Fig 2. Three regions of sHMAs are predicted to have close contact with AVR-PikD.

(A) Amino acid sequence alignment of sHMAs (top) and a matrix of distance of each amino acid residue to AVR-PikD protein as predicted by ColabFold (bottom). Predicted atomic distance below 5Å are indicated by blue tiles.
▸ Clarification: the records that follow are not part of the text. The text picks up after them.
(** Cuts are ascending, from 0 to the end, with every bound among them. *)
Lemma cuts_ok t doc ranges cs : doc_ok t doc -> cuts doc ranges = Ok cs ->
  Forall (fun r => fst r < snd r <= t) ranges /\ StronglySorted (set_lt Z.leb) cs /\ 0 ∈ cs /\ t ∈ cs
  /\ (forall x, x ∈ cs -> x = 0 \/ x = t \/ bound doc ranges x) /\ (forall b, bound doc ranges b -> b ∈ cs).
Proof.
  intros Hd. unfold cuts. destruct (_ || _); [done|]. intros (Hf & He & Hs)%cut_ranges_ok. rewrite (do_total _ _ Hd) in *.
  assert (forall x, x ∈ spans doc ≫= (fun s => [sp_start s; sp_end s])
    <-> exists s, s ∈ spans doc /\ (x = sp_start s \/ x = sp_end s)) as Hb.
  { intros x. rewrite list_elem_of_bind. split; intros (s & H1 & H2); exists s; revert H1 H2;
      rewrite !elem_of_cons, elem_of_nil; naive_solver. }
  assert (forall x, x ∈ cs <-> x = 0 \/ x = t \/ bound doc ranges x) as Hx.
  { intros x. rewrite He, elem_of_set_extend, elem_of_set_of, Hb, !elem_of_cons, elem_of_nil. unfold bound. naive_solver. }
  split_and!; [done| |apply Hx; auto|apply Hx; auto|apply Hx|intros b H; apply Hx; auto].
  apply Hs. apply (set_extend_ascending Z.leb zleb_total zleb_trans zleb_antisym).
  apply (set_of_ascending Z.leb zleb_total zleb_trans zleb_antisym).
Qed.

(** A fold over the windows keeps an invariant from the first cut to the last. *)
Lemma fold_windows {S : Type} (step : S -> Z * Z -> S) (P : S -> Z -> Prop) (B : Z -> Prop) :
  (forall s p e, P s p -> 0 <= p < e -> (forall b, B b -> ~ p < b < e) -> P (step s (p, e)) e) ->
  forall rest c s, 0 <= c -> StronglySorted (set_lt Z.leb) (c :: rest) -> (forall b, B b -> c < b -> b ∈ rest) ->
  P s c -> exists m, m ∈ c :: rest /\ (forall x, x ∈ c :: rest -> x <= m) /\ P (foldl step s (windows2 (c :: rest))) m.
Proof.
  intros Hstep. induction rest as [|c1 rest IH]; intros c s Hc Hs Hb Hp.
  - exists c. split_and!; [by left| |done]. intros x [->|[]%not_elem_of_nil]%elem_of_cons. done.
  - apply StronglySorted_inv in Hs as [Hs Hf]. apply Forall_cons in Hf as [[Hlt%Z.leb_le Hne] Hf].
    assert (forall x, x ∈ rest -> c1 < x) as Hr.
    { intros x Hx. apply StronglySorted_inv in Hs as [_ H1]. rewrite Forall_forall in H1.
      destruct (H1 x Hx) as [H2%Z.leb_le H3]. lia. }
    destruct (IH c1 (step s (c, c1))) as (m & Hm & Hmax & HP).
    + lia.
    + done.
    + intros b HB Hcb. destruct (proj1 (elem_of_cons _ _ _) (Hb b HB ltac:(lia))) as [->|]; [lia|done].
    + apply Hstep; [done|lia|]. intros b HB Hcb.
      destruct (proj1 (elem_of_cons _ _ _) (Hb b HB ltac:(lia))) as [->|Hin]; [lia|]. specialize (Hr b Hin). lia.
    + exists m. split_and!; [by right| |exact HP]. intros x [->|Hx]%elem_of_cons; [|by apply Hmax].
      specialize (Hmax c1 ltac:(by left)). lia.
Qed.
(* ===== verification/ChargeList.v ===== *)
(** * Charging costs and the cached session list ([crates/api/src/charging.rs])

    Rate plans and what a session costs under them; the session list, which is
    rebuilt only from the newest open session on when samples were appended, and
    from scratch when older ones changed, as the sample table's triggers
    ([crates/drives/src/schema.rs]) count it. *)

From Stdlib Require Import ZArith Lia.
From stdpp Require Import base gmap list relations.
From S2P Require Import Prelude Float Str Config Json RadioLock Charging.

Import Json Charging.
Open Scope Z_scope.

Module ChargeList.

(** ** Rate plans *)

Record RateSchedule := mkSchedule {
  sch_rate : Z; start_min : Z; end_min : Z; days : list Z; start_month : Z; end_month : Z;
}.

Definition covers_time (s : RateSchedule) (min : Z) : bool :=
  if start_min s =? end_min s then true
  else if start_min s <? end_min s then (start_min s <=? min) && (min <? end_min s)
  else (start_min s <=? min) || (min <? end_min s).
Definition covers_day (s : RateSchedule) (weekday : Z) : bool := is_empty (days s) || bool_decide (weekday ∈ days s).
Definition covers_month (s : RateSchedule) (month : Z) : bool :=
  if start_month s <=? end_month s then (start_month s <=? month) && (month <=? end_month s)
  else (start_month s <=? month) || (month <=? end_month s).
Definition covers (s : RateSchedule) (minute weekday month : Z) : bool :=
  covers_time s minute && covers_day s weekday && covers_month s month.

Record TagRate := mkTagRate { flat : option Z; schedules : list RateSchedule }.
Definition is_configured (p : TagRate) : bool :=
  match flat p with Some _ => true | None => negb (is_empty (schedules p)) end.

Record RateConfig := mkRates { rc_currency : str; default_rate : option Z; rc_tags : gmap (list Z) TagRate }.

(** [as i32] of a 64-bit number, and [parse::<i32>]. *)
Definition parse_i32 (s : str) : option Z :=
  match s with
  | b :: _ :: _ => if b =? 45 then z ← parse_digits (2 ^ 31) (drop 1 s) 0; Some (- z) else parse_uint (2 ^ 31 - 1) s
  | _ => parse_uint (2 ^ 31 - 1) s
  end.

Fixpoint split_colon (s : str) : option (str * str) :=
  match s with
  | [] => None
  | b :: t => if b =? 58 then Some ([], t) else (fun p => (b :: fst p, snd p)) <$> split_colon t
  end.

Definition in_range (lo hi x : Z) : option Z := if (lo <=? x) && (x <=? hi) then Some x else None.

Section Parse.
(** [str::parse::<f64>]. *)
Context (parse_f64 : str -> option Z).

Definition num_from_json (v : Value) : option Z :=
  n ← match as_f64 v with
      | Some n => Some n
      | None => s ← as_str v; parse_f64 (trim_by Config.char_ws s)
      end;
  if F64.is_finite n && F64.le F64.zero n then Some n else None.

Definition parse_minute_of_day (v : Value) : option Z :=
  match as_str v with
  | Some s =>
      let s := trim_by Config.char_ws s in
      match split_colon s with
      | Some (h, m) =>
          h ← parse_i32 (trim_by Config.char_ws h); m ← parse_i32 (trim_by Config.char_ws m);
          if (0 <=? h) && (h <=? 24) && ((0 <=? m) && (m <? 60)) then Some (Z.min (h * 60 + m) 1440) else None
      | None => m ← parse_i32 s; in_range 0 1440 m
      end
  | None => m ← as_i64 v; in_range 0 1440 (i32 m)
  end.

Definition parse_days (v : option Value) : list Z :=
  match v ≫= as_array with
  | None => []
  | Some arr =>
      set_of Z.leb (filter (fun d => 0 <= d <= 6) (i32 <$> omap as_i64 arr)) (* sorted and deduplicated *)
  end.

Definition parse_month (v : option Value) : option Z :=
  v ← v;
  m ← match as_i64 v with
      | Some m => Some m
      | None => s ← as_str v; parse_i64 (trim_by Config.char_ws s)
      end;
  in_range 1 12 (i32 m).

Definition parse_schedule (v : Value) : option RateSchedule :=
  obj ← as_object v;
  rate ← (obj !! lit "rate" ≫= num_from_json);
  start ← (obj !! lit "start" ≫= parse_minute_of_day);
  end_ ← (obj !! lit "end" ≫= parse_minute_of_day);
  Some (mkSchedule rate start end_ (parse_days (obj !! lit "days"))
          (default 1 (parse_month (obj !! lit "startMonth"))) (default 12 (parse_month (obj !! lit "endMonth")))).

Definition parse_tag_rate (v : Value) : TagRate :=
  match as_object v with
  | Some obj =>
      mkTagRate (obj !! lit "flat" ≫= num_from_json)
        (default [] ((fun arr : list Value => omap parse_schedule arr) <$> (obj !! lit "schedules" ≫= as_array)))
  | None => mkTagRate (num_from_json v) []
  end.

(** [RateConfig::load], from the preferences. *)
Definition load_rates (prefs : gmap (list Z) Value) : RateConfig :=
  let currency := trim_by Config.char_ws <$> (prefs !! lit "charging_currency" ≫= as_str) in
  mkRates (match currency with Some s => if is_empty s then lit "$" else s | None => lit "$" end)
    (prefs !! lit "charging_default_rate" ≫= num_from_json)
    (default ∅ ((fun m : gmap (list Z) Value => parse_tag_rate <$> m) <$> (prefs !! lit "charging_tag_rates" ≫= as_object))).

End Parse.

(** ** Costs *)

Section Cost.
(** Minute of the day, weekday and month of a timestamp in local time. *)
Context (local : Z -> option (Z * Z * Z)).

Definition interval_rate (flat default_rate : option Z) (schedules : list RateSchedule) (mid_ts : Z) : option Z :=
  c ← local mid_ts;
  let '(minute, weekday, month) := c in
  match find_map (fun s => if covers s minute weekday month then Some (sch_rate s) else None) schedules with
  | Some r => Some r
  | None => match flat with Some r => Some r | None => default_rate end
  end.

Definition plan_cost (rows : list ChargeRow) (flat : option Z) (schedules : list RateSchedule) (default_rate : option Z)
  : option Z :=
  let pts := power_points rows in
  if (length pts <? 2)%nat then None
  else
    let '(cost, priced) :=
      foldl (fun (st : Z * bool) w =>
               if F64.le (interval_hours w) F64.zero then st
               else match interval_rate flat default_rate schedules (Z.quot (i64 (fst (fst w) + fst (snd w))) 2) with
                    | Some r => (F64.add (fst st) (F64.mul (interval_kwh w) r), true)
                    | None => st
                    end) (F64.zero, false) (windows2 pts) in
    if priced then Some cost else None.

(** The keys whose plans apply; the order of the map only permutes a maximum. *)
Definition rate_keys (tags : list str) (at_home : bool) (rates : RateConfig) : list str :=
  if at_home then
    foldl (fun acc k => if eq_ignore_ascii_case k HOME_TAG && negb (bool_decide (k ∈ acc)) then acc ++ [k] else acc)
      tags (map_to_list (rc_tags rates)).*1
  else tags.

Definition best_tag_cost (rows : list ChargeRow) (keys : list str) (rates : RateConfig) : option Z :=
  foldl (fun acc c => Some match acc with Some a => F64.max a c | None => c end) None
    (omap (fun p => plan_cost rows (flat p) (schedules p) (default_rate rates))
       (filter (fun p => is_configured p) (omap (fun t => rc_tags rates !! t) keys))).

Definition apply_rates (s : ChargeSessionSummary) (rows : list ChargeRow) (stored : list str) (home : bool)
    (rates : RateConfig) : ChargeSessionSummary :=
  let '(cost, rate) :=
    match best_tag_cost rows (rate_keys stored home rates) rates with
    | Some c =>
        (Some c, match energy_used_kwh s with
                 | Some u => if F64.lt F64.zero u then Some (F64.div c u) else None
                 | None => None end)
    | None =>
        match default_rate rates with
        | Some dr => (F64.mul dr <$> energy_used_kwh s, Some dr)
        | None => (None, None)
        end
    end in
  mkSummary (s_id s) (start_ms s) (end_ms s) (duration_secs s) (s_location s) (location_lat s) (location_lon s)
    (s_energy_added s) (energy_used_kwh s) (efficiency_pct s) (peak_power_kw s) (start_soc s) (end_soc s)
    (start_range_mi s) (end_range_mi s) (charge_limit_soc s) stored cost rate (rc_currency rates)
    (fast_charging s) (cost_overridden s) home.

Definition apply_cost_override (s : ChargeSessionSummary) (override_cost : option (Z * str)) : ChargeSessionSummary :=
  match override_cost with
  | None => s
  | Some (amount, cur) =>
      mkSummary (s_id s) (start_ms s) (end_ms s) (duration_secs s) (s_location s) (location_lat s) (location_lon s)
        (s_energy_added s) (energy_used_kwh s) (efficiency_pct s) (peak_power_kw s) (start_soc s) (end_soc s)
        (start_range_mi s) (end_range_mi s) (charge_limit_soc s) (tags s) (Some amount) None
        (if is_empty cur then currency s else cur) (fast_charging s) true (at_home s)
  end.

End Cost.

(** ** The list *)

(** What a list is priced under: rates, home, stored tags and costs, time zone. *)
Record Context := mkContext {
  x_rates : RateConfig; x_home : option (Z * Z * Z); x_tags : gmap Z (list (list Z));
  x_costs : gmap Z (Z * list Z); x_timezone : list Z;
}.

(** The table with its trigger-kept clock, and the stored projection. *)
Record Clock := mkClock { revision : Z; rewrite_revision : Z; latest_ts : Z }.
Record Projection := mkProjection {
  p_revision : Z; p_rewrite : Z; p_context : Context; p_body : list ChargeSessionSummary; p_latest : Z;
}.
Record Db := mkDb { samples : gmap Z ChargeRow; clock : Clock; projection : option Projection }.

(** The triggers. *)
Definition on_insert (t : Z) (c : Clock) : Clock :=
  mkClock (revision c + 1) (rewrite_revision c + if t <=? latest_ts c then 1 else 0) (Z.max (latest_ts c) t).
Definition on_update (t : Z) (c : Clock) : Clock :=
  mkClock (revision c + 1) (rewrite_revision c + 1) (Z.max (latest_ts c) t).
Definition on_delete (c : Clock) : Clock := mkClock (revision c + 1) (rewrite_revision c + 1) (latest_ts c).

Definition create_clock (samples : gmap Z ChargeRow) : Clock :=
  mkClock 0 0 (default 0 (max_opt (ts <$> (snd <$> map_to_list samples)))).

Definition resume_charging_projection (sessions : list ChargeSessionSummary) (latest : Z)
  : Z * list ChargeSessionSummary :=
  match sessions with
  | [] => (Z.min (2 ^ 63 - 1) (latest + 1), [])
  | s :: rest =>
      if i64 (Z.quot (end_ms s) 1000 + SESSION_GAP_SECS) <? latest
      then (Z.min (2 ^ 63 - 1) (latest + 1), sessions)
      else (s_id s, rest)
  end.

Section List.
(** Local time in a zone; whether a fix is at home; equality of two contexts'
    texts; a stored body read back. *)
Context (local : list Z -> Z -> option (Z * Z * Z)) (is_home : Z * Z * Z -> option Z -> option Z -> bool)
  (same_context : Context -> Context -> bool)
  (reload : list ChargeSessionSummary -> option (list ChargeSessionSummary)).

Definition price (x : Context) (rows : list ChargeRow) : option ChargeSessionSummary :=
  s ← summarize rows;
  let home := match x_home x with Some h => is_home h (location_lat s) (location_lon s) | None => false end in
  Some (apply_cost_override
          (apply_rates (local (x_timezone x)) s rows (default [] (x_tags x !! s_id s)) home (x_rates x))
          (x_costs x !! s_id s)).

Definition newest_first (l : list ChargeSessionSummary) : list ChargeSessionSummary := sort_by_key (fun s => - s_id s) l.

Definition build_from (x : Context) (table : gmap Z ChargeRow) (from : Z) (kept : list ChargeSessionSummary)
  : list ChargeSessionSummary :=
  newest_first (omap (price x) (group_sessions (load_charge_rows table from None)) ++ kept).

(** The list, and whether it must be stored. *)
Definition read_list (x : Context) (db : Db) : list ChargeSessionSummary * bool :=
  match projection db with
  | Some p =>
      if same_context (p_context p) x && (p_rewrite p =? rewrite_revision (clock db)) then
        match reload (p_body p) with
        | Some old =>
            if p_revision p =? revision (clock db) then (old, false)
            else let '(from, kept) := resume_charging_projection old (p_latest p) in
                 (build_from x (samples db) from kept, true)
        | None => (build_from x (samples db) 0 [], true)
        end
      else (build_from x (samples db) 0 [], true)
  | None => (build_from x (samples db) 0 [], true)
  end.

(** What a reader then asks to store, under the clock of its transaction. *)
Definition projected (x : Context) (db : Db) : Projection :=
  mkProjection (revision (clock db)) (rewrite_revision (clock db)) x (fst (read_list x db)) (latest_ts (clock db)).

Definition store_projection (p : Projection) (db : Db) : Db :=
  if revision (clock db) =? p_revision p then mkDb (samples db) (clock db) (Some p) else db.

(** Readers and writers interleave; a reader's store may come any time later, or
    never. The answers are logged with the table they were read from. *)
Record System := mkSystem {
  db : Db; pending : list Projection; answered : list (Context * gmap Z ChargeRow * list ChargeSessionSummary);
}.

Inductive step : System -> System -> Prop :=
| step_insert s r :
    samples (db s) !! ts r = None -> 0 <= ts r <= 2 ^ 53 ->
    step s (mkSystem (mkDb (<[ts r := r]> (samples (db s))) (on_insert (ts r) (clock (db s))) (projection (db s)))
              (pending s) (answered s))
| step_update s old r :
    is_Some (samples (db s) !! old) -> ts r = old \/ samples (db s) !! ts r = None -> 0 <= ts r <= 2 ^ 53 ->
    step s (mkSystem (mkDb (<[ts r := r]> (delete old (samples (db s)))) (on_update (ts r) (clock (db s))) (projection (db s)))
              (pending s) (answered s))
| step_delete s t :
    is_Some (samples (db s) !! t) ->
    step s (mkSystem (mkDb (delete t (samples (db s))) (on_delete (clock (db s))) (projection (db s)))
              (pending s) (answered s))
| step_read s x :
    step s (mkSystem (db s)
              (if snd (read_list x (db s)) then projected x (db s) :: pending s else pending s)
              ((x, samples (db s), fst (read_list x (db s))) :: answered s))
| step_store s p :
    p ∈ pending s -> step s (mkSystem (store_projection p (db s)) (pending s) (answered s)).

(** The reference: every session of the table, newest first. *)
Definition full_list (x : Context) (table : gmap Z ChargeRow) : list ChargeSessionSummary := build_from x table 0 [].

End List.

(** [single_charging]: the session that starts at [id]. *)
Definition detail_session (table : gmap Z ChargeRow) (id : Z) : option (list ChargeRow) :=
  head (group_sessions (load_charge_rows table id (Some (i64 (id + 7 * 24 * 60 * 60))))).

End ChargeList.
Three regions indicated by A, B and C are predicted to be in close contact with AVR-PikD. (B) Binding structures between AVR-PikF (green) and OsHIPP19 (light orange) (a: Crystal structure; Maidment et al. 2021) [29], predicted structure between AVR-PikD (light green) and OsHIPP20 (grey) (b: AlphaFold-multimer model), predicted structure between AVR-PikD (light green) and OsHIPP16_D68DELS80K (dark yellow) (c: AlphaFold-multimer model), and predicted structure between AVR-PikD (light green) and OsHPP02_D79V (yellow) (d: AlphaFold-multimer model). (C) Y2H interactions between the variants of OsHIPP16 (OsHIPP16, OsHIPP16_D68DEL, OsHIPP16_S80K, OsHIPP16_D68DEL_S80K) and AVR-PikD. (D) AlphaScreen interactions between the variants of OsHIPP16 (OsHIPP16, OsHIPP16_D68DEL, OsHIPP16_S80K, OsHIPP16_D68DEL_S80K) and AVR-PikD. The values are relative AlphaScreen signals (AS) to that of OsHIPP16/DHFR interaction signal (negative control). The error bars represent SD of 3 replications.